Philippe Jaroussky torna a vestire i panni di Ruggiero, una delle parti più affascinanti (e complesse) tra quelle concepite per controtenore. Jaroussky sfoggia una linea dalla inconfondibile musicalità, che non si risparmia nei virtuosismi così come nel canto spiegato. Al netto di qualche impercettibile segnale di affaticamento nel registro più acuto, dovuto probabilmente anche alla lunghezza e alla difficoltà di una parte a dir poco insidiosa, la sua è una prova maiuscola che tocca il vertice assoluto nell’aria “Verdi prati”, dove viene esibito un legato magistrale, unito ad una intensità di fraseggio di sognante trasporto. Rilevanti sono, inoltre, la compostezza e la varietà del fraseggio, l’eleganza e la naturalezza delle movenze sceniche.

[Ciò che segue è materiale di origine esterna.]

Lemma gaussians_table_columns RNG global_rng seeded uniform n flux_range xmean_range ymean_range
  xstddev_range ystddev_range amplitude_range rs t :
  (forall g lo hi vals g', uniform g lo hi n = Some (vals, g') -> List.length vals = Z.to_nat n) ->
  make_random_gaussians_table RNG global_rng seeded uniform n flux_range xmean_range ymean_range
    xstddev_range ystddev_range amplitude_range rs = Ok' t ->
  colnames t = [match amplitude_range with None => "flux" | Some _ => "amplitude" end;
                "x_mean"; "y_mean"; "x_stddev"; "y_stddev"; "theta"]
  /\ List.length (rows t) = Z.to_nat n.
Proof.
  intros Hn H. unfold make_random_gaussians_table in H.
  destruct (check_random_state global_rng seeded rs) as [g|e]; cbn [lift bind'] in H; [|discriminate H].
  destruct (match amplitude_range with
            | None => draw_range RNG uniform {| colnames := []; rows := [] |} "flux" flux_range n g
            | Some ar => draw_range RNG uniform {| colnames := []; rows := [] |} "amplitude" ar n g
            end) as [[t1 g1]|e] eqn:E1; cbn [bind' fst snd] in H; [|discriminate H].
  assert (C1 : colnames t1 = [match amplitude_range with None => "flux" | Some _ => "amplitude" end] /\ List.length (rows t1) = Z.to_nat n).
  { destruct amplitude_range as [ar|];
      (refine (draw_range_fresh RNG uniform n Hn _ _ _ _ _ _ _ _ E1);
       [reflexivity | intros C; contradiction C; reflexivity]). }
  destruct C1 as [C1 L1].
  destruct (draw_range RNG uniform t1 "x_mean" xmean_range n g1) as [[t2 g2]|e] eqn:E2;
    cbn [bind' fst snd] in H; [|discriminate H].
  destruct (draw_range_fresh RNG uniform n Hn t1 "x_mean" xmean_range g1 t2 g2
              ltac:(rewrite C1; destruct amplitude_range; reflexivity) (fun _ => L1) E2) as [C2 L2].
  rewrite C1 in C2. simpl in C2.
  destruct (draw_range RNG uniform t2 "y_mean" ymean_range n g2) as [[t3 g3]|e] eqn:E3;
    cbn [bind' fst snd] in H; [|discriminate H].
  destruct (draw_range_fresh RNG uniform n Hn t2 "y_mean" ymean_range g2 t3 g3
              ltac:(rewrite C2; destruct amplitude_range; reflexivity) (fun _ => L2) E3) as [C3 L3].
  rewrite C2 in C3. simpl in C3.
  destruct (draw_range RNG uniform t3 "x_stddev" xstddev_range n g3) as [[t4 g4]|e] eqn:E4;
    cbn [bind' fst snd] in H; [|discriminate H].
  destruct (draw_range_fresh RNG uniform n Hn t3 "x_stddev" xstddev_range g3 t4 g4
              ltac:(rewrite C3; destruct amplitude_range; reflexivity) (fun _ => L3) E4) as [C4 L4].
  rewrite C3 in C4. simpl in C4.
  destruct (draw_range RNG uniform t4 "y_stddev" ystddev_range n g4) as [[t5 g5]|e] eqn:E5;
    cbn [bind' fst snd] in H; [|discriminate H].
  destruct (draw_range_fresh RNG uniform n Hn t4 "y_stddev" ystddev_range g4 t5 g5
              ltac:(rewrite C4; destruct amplitude_range; reflexivity) (fun _ => L4) E5) as [C5 L5].
  rewrite C4 in C5. simpl in C5.
  destruct (draw_column RNG uniform t5 "theta" 0%float (2 * np_pi)%float n g5) as [[t6 g6]|e] eqn:E6;
    cbn [bind' fst snd] in H; [|discriminate H].
  destruct (draw_column_fresh RNG uniform n Hn t5 "theta" 0%float (2 * np_pi)%float g5 t6 g6
              ltac:(rewrite C5; destruct amplitude_range; reflexivity) (fun _ => L5) E6) as [C6 L6].
  inversion H; subst t6. rewrite C6, C5. split; [reflexivity | exact L6].
Qed.

(** X12: a table made by make_random_gaussians_table has the columns flux
    (amplitude when amplitude_range is given), x_mean, y_mean, x_stddev,
    y_stddev and theta, in this order, and n_sources rows when the draws
    return n_sources values each. *)
Theorem random_gaussians_table_shape RNG global_rng seeded uniform n flux_range xmean_range ymean_range
  xstddev_range ystddev_range amplitude_range rs t :
  (forall g lo hi vals g', uniform g lo hi n = Some (vals, g') -> List.length vals = Z.to_nat n) ->
  make_random_gaussians_table RNG global_rng seeded uniform n flux_range xmean_range ymean_range
    xstddev_range ystddev_range amplitude_range rs = Ok' t ->
  colnames t = [match amplitude_range with None => "flux" | Some _ => "amplitude" end;
                "x_mean"; "y_mean"; "x_stddev"; "y_stddev"; "theta"]
  /\ List.length (rows t) = Z.to_nat n.
Proof. apply gaussians_table_columns. Qed.
(** The environment as it is before trajectories are loaded. *)
Lemma init_result super reward_type reward_params (traj_params : option (gmap string V))
    random_start init_step_no use_foot_forces env :
  __init__ super reward_type reward_params traj_params random_start
    init_step_no use_foot_forces = Ok env →
  ∃ reward_function mean delta,
    _get_reward_function (super_obs_helper super) reward_type reward_params
    = Ok reward_function
    ∧ action_mean (low (action_space (super_info super)))
        (high (action_space (super_info super))) = Ok mean
    ∧ action_delta (low (action_space (super_info super)))
        (high (action_space (super_info super))) = Ok delta
    ∧ ∃ trajectories,
        env = mkBaseEnv (super_obs_helper super)
                (mkMDPInfo
                   (mkBox (_get_observation_space (super_info super) use_foot_forces).1
                          (_get_observation_space (super_info super) use_foot_forces).2)
                   (mkBox (replicate (length (low (action_space (super_info super))))
                             (of_Z (-1)))
                          (replicate (length (high (action_space (super_info super))))
                             (of_Z 1))))
                (super_data super) (super_n_substeps super) reward_function
                use_foot_forces mean delta
                (seqZ 0 (Z.of_nat (length (observation_spec (super_obs_helper super)))
                         - 2))
                (_setup_ground_force_statistics (super_n_substeps super))
                trajectories random_start init_step_no []
        ∧ (trajectories = None
           ∨ ∃ p t, traj_params = Some p ∧ size p ≠ 0%nat ∧ trajectories = Some t
               ∧ Trajectory
                   (mkTrajectoryArgs
                      (remove_dups ((λ e : spec_entry, e.1.1)
                                    <$> observation_spec (super_obs_helper super)))
                      (_get_observation_space (super_info super) use_foot_forces).1
                      (_get_observation_space (super_info super) use_foot_forces).2
                      (joint_pos_idx (super_obs_helper super)) p) = Ok t)
        ∧ (trajectories = None →
           traj_params = None ∨ traj_params = Some ∅).
Proof.
  unfold __init__. intros Hinit.
  destruct (_get_reward_function _ _ _) as [e | r]; [done |]. simpl in Hinit.
  destruct (_get_observation_space _ _) as [obs_low obs_high] eqn:Hspace.
  destruct (action_mean _ _) as [e | m]; [done |]. simpl in Hinit.
  destruct (action_delta _ _) as [e | dl]; [done |]. simpl in Hinit.
  exists r, m, dl. do 3 (split; [done |]).
  destruct traj_params as [p |]; [case_bool_decide as Hp |].
  - rewrite load_trajectory_run in Hinit. simpl in Hinit.
    unfold trajectory_args, get_all_observation_keys in Hinit. simpl in Hinit.
    destruct (Trajectory _) as [e | t] eqn:Ht; [done |].
    injection Hinit as <-. exists (Some t).
    split; [done |]. split; [| done]. right. exists p, t. by repeat split.
  - injection Hinit as <-. exists None.
    split; [done |]. split; [by left |]. intros _. right. f_equal.
    apply map_size_empty_iff. destruct (decide (size p = 0%nat)); [done |].
    by destruct Hp.
  - injection Hinit as <-. exists None.
    split; [done |]. split; [by left |]. by left.
Qed.
(** * Kona bundler: resolver, parser flags, bundler graph and dev-server rebuild

    A shallow embedding of the parts of the Kona sources that the
    specification talks about:

    - [core/resolver/moduleResolver.ts]  (class [ModuleResolver]),
    - [core/parser/parser.ts]            (method [KonaParser.parse]),
    - [core/bundler/bundler.ts]          (class [Bundler]),
    - [core/bundler/turboBundler.ts]     (method [transformBatch], class
                                          [ResolutionCache], [resolveToId],
                                          [isExternal], [chunk]),
    - [core/devServer/devServer.ts]      (methods [DevServer.rebuild],
                                          [getUpdates], [broadcast]),
    - the ESM runtime                    (function [hasTopLevelAwait]).

    JavaScript strings are [string]s, objects obtained from [JSON.parse] are
    association lists in [Object.entries] order, the two [Map] caches of the
    resolver are [gmap]s, and the insertion-ordered [Map] of modules of the
    bundler is an association list.  Exceptions are values of [outcome].
    The bundler is the one that its constructor builds from options
    without plugins and without an [onProgress] callback. *)

From Stdlib Require Import String Ascii List Bool Arith Lia Permutation DecimalString.
From stdpp Require Import base option gmap strings list.
Import ListNotations.
Open Scope string_scope.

Pregevole la prova del tenore Maxim Mironov, al suo debutto in un ruolo del repertorio häendeliano. La vocalità del tenore, dal colore chiaro e luminoso, ben si disimpegna nella scrittura dell’autore convincendo pienamente nella esecuzione delle arie previste per il personaggio di Oronte. Di rilievo la precisione stilistica e la incisività del fraseggio. Godibile e ben tratteggiato il personaggio sulla scena.

Completa la locandina il basso Péter Kálmán che, con voce sonora dal bel colore scuro dà vita al personaggio di Melisso. Una interpretazione che convince grazie alla proprietà dell’accento, granitico e ben scolpito, e alla credibilità di una presenza scenica ironica e partecipata.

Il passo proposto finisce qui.